Squash soup is delicious, but for me it needs something to kick it up. This recipe for butternut squash soup really delivers on that front!
Lucy T from York who originally submitted this yummy soup recipe calls this a “Winter warmer, with a kick!”
It has a kick from chilies, plus great spices and a bit of cream to pull it all together. Great recipe.

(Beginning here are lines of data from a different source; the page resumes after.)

Lemma word_byte (v0 v1 v2 v3 r : Z) : 0 <= v0 < 256 -> 0 <= v1 < 256 -> 0 <= v2 < 256 -> 0 <= v3 < 256 -> 0 <= r < 4 ->
  u8 ((v0 + 2 ^ 8 * v1 + 2 ^ 16 * v2 + 2 ^ 24 * v3) / 2 ^ (8 * r)) = if r =? 0 then v0 else if r =? 1 then v1 else if r =? 2 then v2 else v3.
Proof.
  intros H0 H1 H2 H3 Hr. unfold u8. set (w := v0 + _ + _ + _). assert (r = 0 \/ r = 1 \/ r = 2 \/ r = 3) as [->|[->|[->| ->]]] by lia; cbn [Z.eqb Pos.eqb Z.mul].
  - rewrite Z.div_1_r. symmetry. apply (Z.mod_unique _ _ (v1 + 2 ^ 8 * v2 + 2 ^ 16 * v3)); unfold w; lia.
  - replace (w / 2 ^ (8 * 1)) with (v1 + 2 ^ 8 * v2 + 2 ^ 16 * v3) by (apply (Z.div_unique _ _ _ v0); unfold w; lia).
    symmetry. apply (Z.mod_unique _ _ (v2 + 2 ^ 8 * v3)); lia.
  - replace (w / 2 ^ (8 * 2)) with (v2 + 2 ^ 8 * v3) by (apply (Z.div_unique _ _ _ (v0 + 2 ^ 8 * v1)); unfold w; lia).
    symmetry. apply (Z.mod_unique _ _ v3); lia.
  - replace (w / 2 ^ (8 * 3)) with v3 by (apply (Z.div_unique _ _ _ (v0 + 2 ^ 8 * v1 + 2 ^ 16 * v2)); unfold w; lia).
    apply Z.mod_small. lia.
Qed.

(** A sector in memory. *)
Definition put_sector a (l : list Z) m : gmap Z Z := put_words a (words_of l) m.
Lemma load8_put_sector a l m b : bytes_ok l ->
  load8 (put_sector a l m) b = if decide (a <= b < a + 512) then l !!! Z.to_nat (b - a) else load8 m b.
Proof.
  intros [Hl Hv]. unfold put_sector. rewrite load8_put_words. unfold words_of.
  assert (forall j, (j < 512)%nat -> 0 <= l !!! j < 256) as Hr.
  { intros j Hj. destruct (lookup_lt_is_Some_2 l j ltac:(lia)) as [v E]. rewrite (list_lookup_total_correct _ _ _ E). by apply (proj1 (Forall_lookup _ _) Hv j). }
  destruct (decide (a <= b)) as [Hab|Hab].
  2: { rewrite decide_False by lia. by destruct (((fun k => _) <$> seq 0 128) !! _). }
  pose proof (Z.div_pos (b - a) 4 ltac:(lia) ltac:(lia)) as Hq. pose proof (Z.div_mod (b - a) 4 ltac:(lia)) as Hdm. pose proof (Z.mod_pos_bound (b - a) 4 ltac:(lia)) as Hm.
  rewrite list_lookup_fmap. destruct (decide (b < a + 512)) as [Hb|Hb].
  - rewrite decide_True by lia. rewrite lookup_seq_lt by lia. cbn [fmap option_fmap option_map]. set (q := (b - a) / 4) in *. set (r := (b - a) mod 4) in *. clearbody q r.
    rewrite word_byte by (try apply Hr; lia). assert (r = 0 \/ r = 1 \/ r = 2 \/ r = 3) as Hr4 by lia.
    assert (Z.to_nat (b - a) = (4 * (0 + Z.to_nat q) + Z.to_nat r)%nat) as -> by lia.
    destruct Hr4 as [->|[->|[->| ->]]]; cbn [Z.eqb Pos.eqb]; match goal with |- l !!! ?x = l !!! ?y => replace y with x by lia end; done.
  - rewrite decide_False by lia. by rewrite lookup_seq_ge by lia.
Qed.

Lemma low_bits (x : Z) : 0 <= x < 16 -> Z.land (u8 (Z.lor x 0xE0)) 15 = x /\ Z.land (Z.shiftr (u8 (Z.lor x 0xE0)) 4) 1 = 0.
Proof.
  intros Hx. assert (forallb (fun k => (Z.land (u8 (Z.lor (Z.of_nat k) 0xE0)) 15 =? Z.of_nat k) && (Z.land (Z.shiftr (u8 (Z.lor (Z.of_nat k) 0xE0)) 4) 1 =? 0)) (seq 0 16) = true) as Hall by reflexivity.
  rewrite forallb_forall in Hall. specialize (Hall (Z.to_nat x) (proj2 (in_seq 16 0 (Z.to_nat x)) ltac:(lia))). rewrite Z2Nat.id in Hall by lia.
  apply andb_true_iff in Hall as [H1 H2]. split; by apply Z.eqb_eq.
Qed.

Lemma wp_readsect {A} P (k : unit -> IO A) Q dst off m d : disk_ok d -> 0 <= off < 2 ^ 28 ->
  (forall d', same_disk d d' -> wp P (k tt (mkMach (put_sector dst (ata_sector d 0 off) m) d')) Q) ->
  wp P ((x <- readsect dst off ;; k x) (mkMach m d)) Q.
Proof.
  intros [_ [Hb1 Hb2]] Ho Hk. unfold readsect. rewrite !Z.shiftr_div_pow2 by lia. apply wp_assoc. apply wp_waitdisk_loop; [done|]. do 6 apply wp_assoc, wp_outb.
  cbn [m_mem m_dev bus_write ata_bus]. set (d1 := ata_write (Port8 0x1f6) _ _).
  assert (ata_lba d1 = off /\ ata_unit d1 = 0) as [El Eu].
  { assert (0 <= off / 2 ^ 24 < 16) as H24 by (split; [apply Z.div_pos; lia|apply Z.div_lt_upper_bound; lia]).
    destruct (low_bits (off / 2 ^ 24) H24) as [L1 L2]. unfold ata_lba, ata_unit, d1. cbn [ata_write a_lba0 a_lba1 a_lba2 a_drive idle]. rewrite L1. split; [|exact L2].
    pose proof (word_bytes off) as Hw. rewrite (u32_small off) in Hw by lia. unfold u8 in Hw at 4. rewrite (Z.mod_small (off / 2 ^ 24)) in Hw by lia. exact Hw. }
  unfold ata_write at 1. cbn [Z.eqb Pos.eqb u8 Z.modulo]. change (u8 32 =? 32) with true. cbn iota. rewrite El, Eu.
  assert (ata_sector d1 0 off = ata_sector d 0 off) as -> by done.
  apply wp_assoc. apply wp_waitdisk_loop; [done|]. cbn [m_mem m_dev idle a_count a_lba0 a_lba1 a_lba2 a_drive a_latency a_out a_in a_sectors].
  change (Z.to_nat (SECTSIZE / 4)) with (length (words_of (ata_sector d 0 off))).
  apply wp_insl; [done|]. apply Hk. split_and!; [done|done|cbn; lia].
Qed.
Lemma same_disk_ok d d' : disk_ok d -> same_disk d d' -> disk_ok d' /\ forall u n, ata_sector d' u n = ata_sector d u n.
Proof.
  intros [Hs Hb] (Es & El & Hb'). split; [split; [by rewrite Es|lia]|]. intros u n. unfold ata_sector. by rewrite Es.
Qed.
Lemma same_disk_trans d d1 d2 : same_disk d d1 -> same_disk d1 d2 -> same_disk d d2.
Proof. intros (? & ? & ?) (? & ? & ?). split_and!; [congruence|congruence|done]. Qed.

Spicy Butternut Squash Soup
- 1 green chili, chopped
- 2 garlic cloves, chopped
- 1 butternut squash, peeled and cut into pieces
- 3 carrots, chopped
- 2 onions, chopped
- 3 1/4 cups of chicken or vegetable stock
- Salt and pepper to taste
- 2 teaspoons ground coriander
- 1 teaspoon ground nutmeg
- 1/2 teaspoon ground turmeric
- 2 1/2 teaspoons ground cinnamon
- 1 teaspoon honey
- 1/2 cup double or single cream or Creme Fraishe
- Fresh cilantro to garnish
Fry the chopped garlic and chili. Add the other chopped vegetables. Add ALL the seasonings except the fresh coriander. Cook for a few minutes for the vegetables to partly soften - keep stirring.
Add the stock and leave to boil for approximately 20 - 30 minutes. Take the pot off the heat and blend the soup (using a hand blender or food processor) to create a creamy soup.
Add the cream and fresh coriander and serve.
- To make this recipe gluten free, make sure the stock is gluten free.
- You can replace the butternut squash with another variety of winter squash. Pepper squash, among others, would work just as well.
Squash is an underused vegetable for most of us, and we all know it is important to “eat a rainbow” of foods. This squash soup is a great way to do just that.